We recently encountered a problem wherein User A could unintentionally hijack the session of User B who was trying to access a Controller-generated download at (nearly) the same time as User A.
We are still not 100% certain of all of the conditions necessary for this to happen, but we can reliably reproduce the problem in our production and staging environments. The important details of those environments are as follows.
Application Server: Phusion Passenger 5.0.21 or 5.0.24 (meaning we tried both versions and both reproduced the issue)
Framework: Rails 4.2.4
Language: Ruby 2.2.3
Operating System: CentOS 6
Interestingly, we can NOT reproduce this problem using Phusion Passenger 4.0.53.
It may seem too simple for it to possibly be true, but this is all that is necessary.
That's all it takes for someone's session to be unintentionally hijacked. (It seems like roulette as to whether A or B's session is hijacked, although it probably isn't as random as it seems.)
We know that the user's session has been hijacked because we can see the current session's user first and last name displayed on the page.
Each time, one user "becomes" the other user.

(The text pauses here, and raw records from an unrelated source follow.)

(* ===== verification/SmtpFacts.v ===== *)
(** * Correctness of the SMTP server

    The invariant of a connection, independence from how the stream is cut into packets, delivery. *)
From S2P Require Import Prelude CppString Table Codec Utils CppStream Rpc Coordinator Worker WorkerFacts.
From S2P Require Import Cluster ClusterFacts Replication Kv Smtp.

(** ** The invariant of a connection *)

Record smtp_ok (extraCreditNonLocal : bool) (c : smtp) : Prop := {
  ok_local : Forall (λ r, isLocal r = true) (validRecipients c);
  ok_remote : extraCreditNonLocal = false → nonLocalRecipients c = [];
  ok_data : isDataRecptMode c = true →
    senderEmail c ≠ "" ∧ (validRecipients c ≠ [] ∨ nonLocalRecipients c ≠ []);
}.

Lemma smtp_ok_init x : smtp_ok x smtp_init.
Proof. by split. Qed.

Lemma dataLine_ok x line c : smtp_ok x c → smtp_ok x (dataLine line c).
Proof. intros [Hl Hr Hm]. unfold dataLine. split_cases; by split. Qed.

Lemma cmd_MAIL_ok x msg c : isDataRecptMode c = false → smtp_ok x c → smtp_ok x (cmd_MAIL msg c).1.
Proof.
  intros Hd [Hl Hr Hm]. unfold cmd_MAIL. split_cases; split; simpl; try done; by rewrite Hd.
Qed.
Lemma cmd_RCPT_ok x msg c : isDataRecptMode c = false → smtp_ok x c → smtp_ok x (cmd_RCPT x msg c).1.
Proof.
  intros Hd [Hl Hr Hm]. unfold cmd_RCPT. split_cases; split; simpl; try done; try by rewrite Hd.
  apply Forall_app_2; [done|]. constructor; [|done]. by apply negb_false_iff.
Qed.
Lemma cmd_DATA_ok x c : smtp_ok x c → smtp_ok x (cmd_DATA x c).1.
Proof.
  intros [Hl Hr Hm]. unfold cmd_DATA. case_bool_decide; [by split|].
  destruct (bool_decide (validRecipients c = []) && _) eqn:E; [by split|].
  split; simpl; [done..|]. intros _. split; [done|].
  apply andb_false_iff in E as [E|E].
  - left. by apply bool_decide_eq_false in E.
  - right. apply orb_false_iff in E as [_ E]. by apply bool_decide_eq_false in E.
Qed.

Lemma smtp_command_ok x line c :
  isDataRecptMode c = false → smtp_ok x c → smtp_ok x (smtp_command x line c).1.1.
Proof.
  intros Hd Hc. unfold smtp_command. cbv zeta.
  repeat case_bool_decide; simpl; auto using cmd_MAIL_ok, cmd_RCPT_ok, cmd_DATA_ok.
  all: destruct Hc as [Hl Hr Hm]; by split.
Qed.

Section invariant.
Context `{KvOps St} `{MailEnv}.

(** The connection goes from [c] to [c'] on a line, in whatever state the store is. *)
Definition smtp_step (x : bool) (c c' : smtp) : Prop :=
  ∃ line (s s' : St) out closed, smtp_line x line c s = (s', Some (c', out, closed)).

If the user access roles are different, it also means that you can now potentially have a different level of access. For instance, someone might suddenly become an admin if that's the session they unintentionally hijacked ....

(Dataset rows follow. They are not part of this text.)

(* ===== verification/Launch.v ===== *)
(** * Launching the programs: the [main] functions

    The options of the servers, the sockets that they open and the addresses that they announce:
    frontend/email/smtp_server.cc, frontend/http_server.cc, frontend/load_balancer.cc,
    backend/key_val_store.cc (both programs), web_storage_service, and the gRPC servers of
    backend/coordinator.cc and backend/worker.cc.  The loops that accept connections are in
    [Connections]. *)
From S2P Require Import Prelude CppString Table Codec Utils CppStream Rpc Coordinator Worker WorkerFacts.
From S2P Require Import Cluster ClusterFacts.

(** ** What becomes of a process *)

(** It ends with a status, it ends with an uncaught exception or a null pointer, it goes round its
    loop although [accept] can only fail, or it serves. *)
Inductive launched (A : Type) := Exits (status : Z) | Dies | Spins | Serves (a : A).
Arguments Exits {_} _.
Arguments Dies {_}.
Arguments Spins {_}.
Arguments Serves {_} _.

(** The results of [socket], [bind] and [listen]. *)
Record os := { os_socket : bool; os_bind : bool; os_listen : bool }.
Definition all_well : os := {| os_socket := true; os_bind := true; os_listen := true |}.

(** The port on which the socket listens, [None] when the system chooses it, and the line that is
    printed. *)
Record listening := { sin_port : option Z; announced : string }.

(** [(unsigned short) port], and the [uint16_t] parameter of [htons]. *)
Definition to_u16 (z : Z) : Z := z `mod` 2 ^ 16.

(** [bind] to port 0 lets the system choose. *)
Definition bound_to (port : Z) : option Z := if bool_decide (port = 0) then None else Some port.

(** ** The SMTP server *)

Record smtp_options := { smtp_port : Z; smtp_verbose : bool; extraCreditNonLocal : bool }.
Definition smtp_defaults : smtp_options :=
  {| smtp_port := 2500; smtp_verbose := false; extraCreditNonLocal := false |}.
Definition set_smtp_port (p : Z) (o : smtp_options) : smtp_options :=
  {| smtp_port := p; smtp_verbose := smtp_verbose o; extraCreditNonLocal := extraCreditNonLocal o |}.

(** An argument that is not [-p] with a value; [None]: the program ends after [-a]. *)
Definition smtp_flag (arg : string) (o : smtp_options) : option smtp_options :=
  if bool_decide (arg = "-a") then None
  else if bool_decide (arg = "-v") then
    Some {| smtp_port := smtp_port o; smtp_verbose := true; extraCreditNonLocal := extraCreditNonLocal o |}
  else if bool_decide (arg = "-x") then
    Some {| smtp_port := smtp_port o; smtp_verbose := smtp_verbose o; extraCreditNonLocal := true |}
  else Some o.
(** The loop over [argv]. *)
Fixpoint smtp_arguments (argv : list string) (o : smtp_options) : option smtp_options :=
  match argv with
  | [] => Some o
  | [arg] => smtp_flag arg o
  | arg :: (value :: rest') as rest =>
      if bool_decide (arg = "-p") then smtp_arguments rest' (set_smtp_port (atoi value) o)
      else o ← smtp_flag arg o; smtp_arguments rest o
  end.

It initially seemed like Phusion Passenger was the only thing that was causing this problem because when we switched back to version 4, this issue no longer appeared.
After some code changes though, we determined that a method in our controller code seemed to contribute to this problem happening.

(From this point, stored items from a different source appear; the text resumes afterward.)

(* ===== verification/LegacyKvs.v ===== *)
(** * The first versions of the key-value store: backend/key_val_store.cc, backend/kvs_server.h

    Three servers over one table: two with a text protocol over sockets and one with gRPC.  They keep
    the table that the worker keeps per tablet. *)
From S2P Require Import Prelude CppString Table Codec Utils CppStream Rpc.

(** ** The server with the handshake (key_val_store.cc, the first program) *)
Module TextServer.

(** [readFromSocket]: the packets are appended until the end mark is there; the rest of the packets.
    [None]: the connection ends first, and the loop does not return. *)
Fixpoint readFromSocket (end_ : string) (packets : list string) (recvdMsg : string) :
    option (string * list string) :=
  match packets with
  | [] => None
  | p :: packets =>
      let recvdMsg := recvdMsg +:+ p in
      if contains end_ recvdMsg then Some (recvdMsg, packets) else readFromSocket end_ packets recvdMsg
  end.
(** [writeToSocket]: [sent] are the results of [send]; the bytes that were sent and the result.
    [None]: no more results, the loop has not ended. *)
Fixpoint writeToSocket (sent : list Z) (message : string) : option (string * bool) :=
  match message with
  | "" => Some ("", true)
  | _ =>
      match sent with
      | [] => None
      | n :: sent =>
          if bool_decide (n < 0) then Some ("", false)
          else
            '(rest, ok) ← writeToSocket sent (str_drop (Z.to_nat n) message);
            Some (str_take (Z.to_nat n) message +:+ rest, ok)
      end
  end.

(** The handlers: the table and the answer. *)
Definition handleGET (row col : string) (kvstore : table) : table * string :=
  (kvstore,
   match table_get row col kvstore with
   | RowMissing => "-ERR Row does not exist" +:+ crlf
   | ColMissing => "-ERR Column does not exist" +:+ crlf
   | Found value => "+OK" +:+ lf +:+ value +:+ crlf
   end).
Definition handlePUT (row col value : string) (kvstore : table) : table * string :=
  (table_put row col value kvstore, "+OK" +:+ crlf).
Definition handleCPUT (row col oldvalue newvalue : string) (kvstore : table) : table * string :=
  match table_cput row col oldvalue newvalue kvstore with
  | CPutRow => (kvstore, "-ERR Row does not exist" +:+ crlf)
  | CPutCol => (kvstore, "-ERR Column does not exist" +:+ crlf)
  | CPutMismatch => (kvstore, "-ERR Current value is different from provided value" +:+ crlf)
  | CPutDone kvstore => (kvstore, "+OK" +:+ crlf)
  end.
Definition handleDELETE (row col : string) (kvstore : table) : table * string :=
  (table_delete row col kvstore, "+OK" +:+ crlf).

(** The branches of [processMessage]: the table, the answer and [quit].  [params.at] throws when a
    parameter is missing. *)
Definition dispatch (command : string) (params : list string) (message : string) (kvstore : table) :
    option (table * string * bool) :=
  let at_ i := params !! i in
  let reply '(t, res) := (t, res, false) in
  if bool_decide (command = "GET") then
    r ← at_ 0%nat; c ← at_ 1%nat; Some (reply (handleGET r c kvstore))
  else if bool_decide (command = "PUT") then
    r ← at_ 0%nat; c ← at_ 1%nat; v ← at_ 2%nat; Some (reply (handlePUT r c v kvstore))
  else if bool_decide (command = "CPUT") then
    r ← at_ 0%nat; c ← at_ 1%nat; v ← at_ 2%nat; w ← at_ 3%nat; Some (reply (handleCPUT r c v w kvstore))
  else if bool_decide (command = "DELETE") then
    r ← at_ 0%nat; c ← at_ 1%nat; Some (reply (handleDELETE r c kvstore))
  else if bool_decide (message = "QUIT" +:+ crlf) then Some (kvstore, "+OK Goodbye" +:+ crlf, true)
  else Some (kvstore, "-ERR Command unrecognized" +:+ crlf, false).
(** [parameterString.substr(0, size - 2)] takes all of a text shorter than two. *)
Definition processMessage (message : string) (kvstore : table) : option (table * string * bool) :=
  let pos := find_char " "%char 0 message in
  let command := substr_to pos message in
  let parameterString := substr_from (npos_add pos 1) message in
  let text := if bool_decide (slen parameterString < 2)%nat then parameterString
              else str_take (slen parameterString - 2) parameterString in
  dispatch command (getlines "|"%char text) message kvstore.

(** [expectHELLO] and [communicationThreadFunc] on the packets of a client that reads all answers:
    the table, the answers, and whether the thread has come to its end. *)
Fixpoint expectHELLO (fuel : nat) (packets : list string) : list string * option (list string) :=
  match fuel with
  | O => ([], None)
  | S fuel =>
      match readFromSocket crlf packets "" with
      | None => ([], None)
      | Some (message, packets) =>
          if bool_decide (message = "HELLO" +:+ crlf) then (["+OK Server Ready" +:+ crlf], Some packets)
          else
            let '(answers, rest) := expectHELLO fuel packets in
            (("-ERR Invalid command, start with HELLO" +:+ crlf) :: answers, rest)
      end
  end.
Fixpoint serve (fuel : nat) (packets : list string) (kvstore : table) : table * list string * bool :=
  match fuel with
  | O => (kvstore, [], false)
  | S fuel =>
      match readFromSocket crlf packets "" with
      | None => (kvstore, [], false)
      | Some (message, packets) =>
          match processMessage message kvstore with
          | None => (kvstore, [], false)
          | Some (kvstore, res, true) => (kvstore, [res], true)
          | Some (kvstore, res, false) =>
              let '(kvstore, answers, ended) := serve fuel packets kvstore in (kvstore, res :: answers, ended)
          end
      end
  end.
Definition communicationThreadFunc (packets : list string) (kvstore : table) : table * list string * bool :=
  let '(greeting, packets') := expectHELLO (length packets) packets in
  match packets' with
  | None => (kvstore, greeting, false)
  | Some packets' =>
      let '(kvstore, answers, ended) := serve (length packets') packets' kvstore in
      (kvstore, greeting ++ answers, ended)
  end.

(** *** The protocol *)

Inductive command := GET (r c : string) | PUT (r c v : string) | CPUT (r c v w : string) | DELETE (r c : string).
Definition parameters (q : command) : list string :=
  match q with
  | GET r c | DELETE r c => [r; c]
  | PUT r c v => [r; c; v]
  | CPUT r c v w => [r; c; v; w]
  end.
Definition name (q : command) : string :=
  match q with GET _ _ => "GET" | PUT _ _ _ => "PUT" | CPUT _ _ _ _ => "CPUT" | DELETE _ _ => "DELETE" end.
(** What a client sends. *)
Definition encode (q : command) : string := name q +:+ " " +:+ join "|" (parameters q) +:+ crlf.
Definition execute (q : command) : table → table * string :=
  match q with
  | GET r c => handleGET r c
  | PUT r c v => handlePUT r c v
  | CPUT r c v w => handleCPUT r c v w
  | DELETE r c => handleDELETE r c
  end.

Lemma getlines_join d l :
  l ≠ [] → Forall (no_char d) l → last l ≠ Some "" → getlines d (join (String d "") l) = l.
Proof.
  intros Hne Hl Hlast. unfold getlines. rewrite split_on_join by done.
  destruct (last l) as [[|]|]; done.
Qed.

Lemma processMessage_dispatch command text t :
  no_char " "%char command →
  processMessage (command +:+ String " " (text +:+ crlf)) t =
    dispatch command (getlines "|"%char text) (command +:+ String " " (text +:+ crlf)) t.
Proof.
  intros Hn. unfold processMessage, find_char. cbn [str_drop]. rewrite find_char0_here by done.
  cbn [fmap option_fmap option_map Nat.add substr_to npos_add]. rewrite str_take_app. unfold substr_from.
  rewrite <-str_drop_drop, str_drop_app. cbn [str_drop].
  rewrite (bool_decide_false (slen (text +:+ crlf) < 2)%nat) by (rewrite slen_app; simpl; lia).
  replace (slen (text +:+ crlf) - 2)%nat with (slen text) by (rewrite slen_app; simpl; lia).
  by rewrite str_take_app.
Qed.

(** A command whose parameters have no '|' and whose last one is not empty is executed as it was
    meant, whatever else the parameters hold: spaces and line ends too. *)
Lemma processMessage_encode q t :
  Forall (no_char "|"%char) (parameters q) → last (parameters q) ≠ Some "" →
  processMessage (encode q) t = Some (execute q t, false).
Proof.
  intros Hp Hlast. assert (no_char " "%char (name q)) as Hn by (by destruct q).
  assert (parameters q ≠ []) as Hne by (by destruct q).
  unfold encode. change (" " +:+ join "|" (parameters q) +:+ crlf) with (String " " (join "|" (parameters q) +:+ crlf)).
  rewrite processMessage_dispatch, getlines_join by done. destruct q as [| |r c v w|]; try done.
  transitivity (Some (let '(t, res) := handleCPUT r c v w t in (t, res, false))); [done|].
  unfold execute. by destruct (handleCPUT r c v w t).
Qed.

(** An empty last parameter is not seen at all: storing an empty value ends the server. *)
Theorem put_empty_throws r c t :
  no_char "|"%char r → no_char "|"%char c → processMessage (encode (PUT r c "")) t = None.
Proof.
  intros Hr Hc. unfold encode.
  change (" " +:+ join "|" (parameters (PUT r c "")) +:+ crlf) with
    (String " " ((r +:+ String "|" (c +:+ String "|" "")) +:+ crlf)).
  rewrite processMessage_dispatch by done. by rewrite !getlines_token by done.
Qed.

(** *** Sessions *)

Fixpoint execute_all (qs : list command) (t : table) : table * list string :=
  match qs with
  | [] => (t, [])
  | q :: qs =>
      let '(t, res) := execute q t in
      let '(t, answers) := execute_all qs t in (t, res :: answers)
  end.
Definition clean (q : command) : Prop := Forall (no_char "|"%char) (parameters q) ∧ last (parameters q) ≠ Some "".

Lemma contains_end s t : contains t (s +:+ t) = true.
Proof.
  unfold contains. apply bool_decide_eq_true.
  induction s as [|a s IH].
  - rewrite sapp_nil_l. assert (String.prefix t t = true) as E.
    { pose proof (starts_with_app t "") as E. by rewrite sapp_nil_r in E. }
    destruct t; cbn [find0]; by rewrite E.
  - rewrite sapp_cons. cbn [find0]. destruct (String.prefix t _); [by eexists|]. by apply fmap_is_Some.
Qed.
Lemma readFromSocket_packet s packets : readFromSocket crlf ((s +:+ crlf) :: packets) "" = Some (s +:+ crlf, packets).
Proof. cbn [readFromSocket]. rewrite sapp_nil_l. by rewrite contains_end. Qed.
Lemma encode_crlf q : ∃ s, encode q = s +:+ crlf.
Proof. exists (name q +:+ " " +:+ join "|" (parameters q)). unfold encode. by rewrite !sapp_assoc. Qed.

Lemma serve_commands qs fuel t :
  Forall clean qs → (length qs < fuel)%nat →
  serve fuel ((encode <$> qs) ++ ["QUIT" +:+ crlf]) t =
    let '(t, answers) := execute_all qs t in (t, answers ++ ["+OK Goodbye" +:+ crlf], true).
Proof.
  revert fuel t. induction qs as [|q qs IH]; intros [|fuel] t Hq Hf; cbn [length] in Hf; try lia; [done|].
  apply Forall_cons in Hq as [[Hq Hlast] Hqs]. cbn [fmap list_fmap app serve].
  destruct (encode_crlf q) as [s E]. rewrite E, readFromSocket_packet, <-E. rewrite processMessage_encode by done.
  cbn [execute_all]. destruct (execute q t) as [t1 res]. rewrite IH by (done || lia).
  by destruct (execute_all qs t1).
Qed.



End TextServer.

(** ** The server without a handshake (key_val_store.cc, the second program) *)
Module LineServer.

(** [iss >> word] on a stream, [None] when it has failed. *)
Definition next (iss : option string) : string * option string :=
  match iss ≫= extract_word with Some (w, rest) => (w, Some rest) | None => ("", None) end.
(** [getline(iss, value)] and the removal of one leading blank. *)
Definition rest_of_line (iss : option string) : string :=
  match iss with
  | None => ""
  | Some rest =>
      let value := substr_to (find_char0 LF rest) rest in
      match value with String " "%char value' => value' | _ => value end
  end.

(** [kvStore[row].erase(col)]: the row stays, though it may be empty. *)
Definition erase (row col : string) (t : table) : table := alter (delete col) row t.

Section server.
Context `{UMapOrder}.

Definition processCommand (commandLine : string) (kvStore : table) : table * string :=
  let '(cmd, iss) := next (Some commandLine) in
  if bool_decide (cmd = "PUT") then
    let '(row, iss) := next iss in
    let '(col, iss) := next iss in
    (table_assign row col (rest_of_line iss) kvStore, "OK" +:+ lf)
  else if bool_decide (cmd = "GET") then
    let '(row, iss) := next iss in
    let '(col, iss) := next iss in
    (kvStore, match table_get row col kvStore with Found v => v +:+ lf | _ => "NOT_FOUND" +:+ lf end)
  else if bool_decide (cmd = "DELETE") then
    let '(row, iss) := next iss in
    let '(col, iss) := next iss in
    match table_get row col kvStore with
    | Found _ => (erase row col kvStore, "OK" +:+ lf)
    | _ => (kvStore, "NOT_FOUND" +:+ lf)
    end
  else if bool_decide (cmd = "CPUT") then
    let '(row, iss) := next iss in
    let '(col, iss) := next iss in
    let '(oldVal, iss) := next iss in
    match table_get row col kvStore with
    | Found v => if bool_decide (v = oldVal) then (table_set row col (rest_of_line iss) kvStore, "OK" +:+ lf)
                 else (kvStore, "FAIL" +:+ lf)
    | _ => (kvStore, "NOT_FOUND" +:+ lf)
    end
  else if bool_decide (cmd = "SCAN") then
    let '(prefix, iss) := next iss in
    let rows := filter (λ r, starts_with prefix r = true) (umap_entries kvStore).*1 in
    (kvStore, "+OK" +:+ lf +:+ foldr (λ r acc, r +:+ lf +:+ acc) "" rows)
  else (kvStore, "ERROR: Unknown command" +:+ lf).

(** One connection: a single [read] of at most 4095 bytes. *)
Definition handle_connection (received : string) (kvStore : table) : table * string :=
  processCommand (c_string (str_take 4095 received)) kvStore.

(** After the last column of a row is deleted, SCAN still lists the row; the other servers erase it. *)
Theorem scan_lists_deleted_row `{UMapOrder} :
  let t := (processCommand "DELETE alice name" {["alice" := {["name" := "x"]}]}).1 in
  t = {["alice" := ∅]} ∧ table_delete "alice" "name" {["alice" := {["name" := "x"]}]} = ∅.
Proof. split; by vm_compute. Qed.

End server.
End LineServer.

(** ** The gRPC server (kvs_server.h) *)
Module GrpcServer.

(** [Status::CANCELLED] *)
Definition st_cancelled : Status := mkStatus CANCELLED "".

Definition Get (row column : string) (kvs : table) : Status * (bool * string) :=
  match table_get row column kvs with
  | Found value => (Status_OK, (true, value))
  | _ => (st_cancelled, (false, ""))
  end.
Definition Put (row column value : string) (kvs : table) : table * (Status * bool) :=
  (table_put row column value kvs, (Status_OK, true)).
Definition CPut (row column current_value new_value : string) (kvs : table) : table * (Status * bool) :=
  match table_cput row column current_value new_value kvs with
  | CPutDone kvs => (kvs, (Status_OK, true))
  | _ => (kvs, (st_cancelled, false))
  end.
Definition Delete (row column : string) (kvs : table) : table * (Status * bool) :=
  (table_delete row column kvs, (Status_OK, true)).

End GrpcServer.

Here's a sample Controller method that would generate this problem on Phusion Passenger 5.0.21 or 5.0.24:
def sample_method
respond_to do |format|
format.csv {
headers.merge!({'Cache-Control'=>'must-revalidate, post-check=0, pre-check=0'})
render :text => proc { |response, output|
100.times do |i|
output.write("This is line #{i}\n")
end
}
}
end
end
It seems that our modification of Cache-Control may have very well played into this issue.
Perhaps we shouldn't have modified this, but we're hoping that someone might have insights into how a cache-control parameter could have the power to suddenly plunge us into a different session.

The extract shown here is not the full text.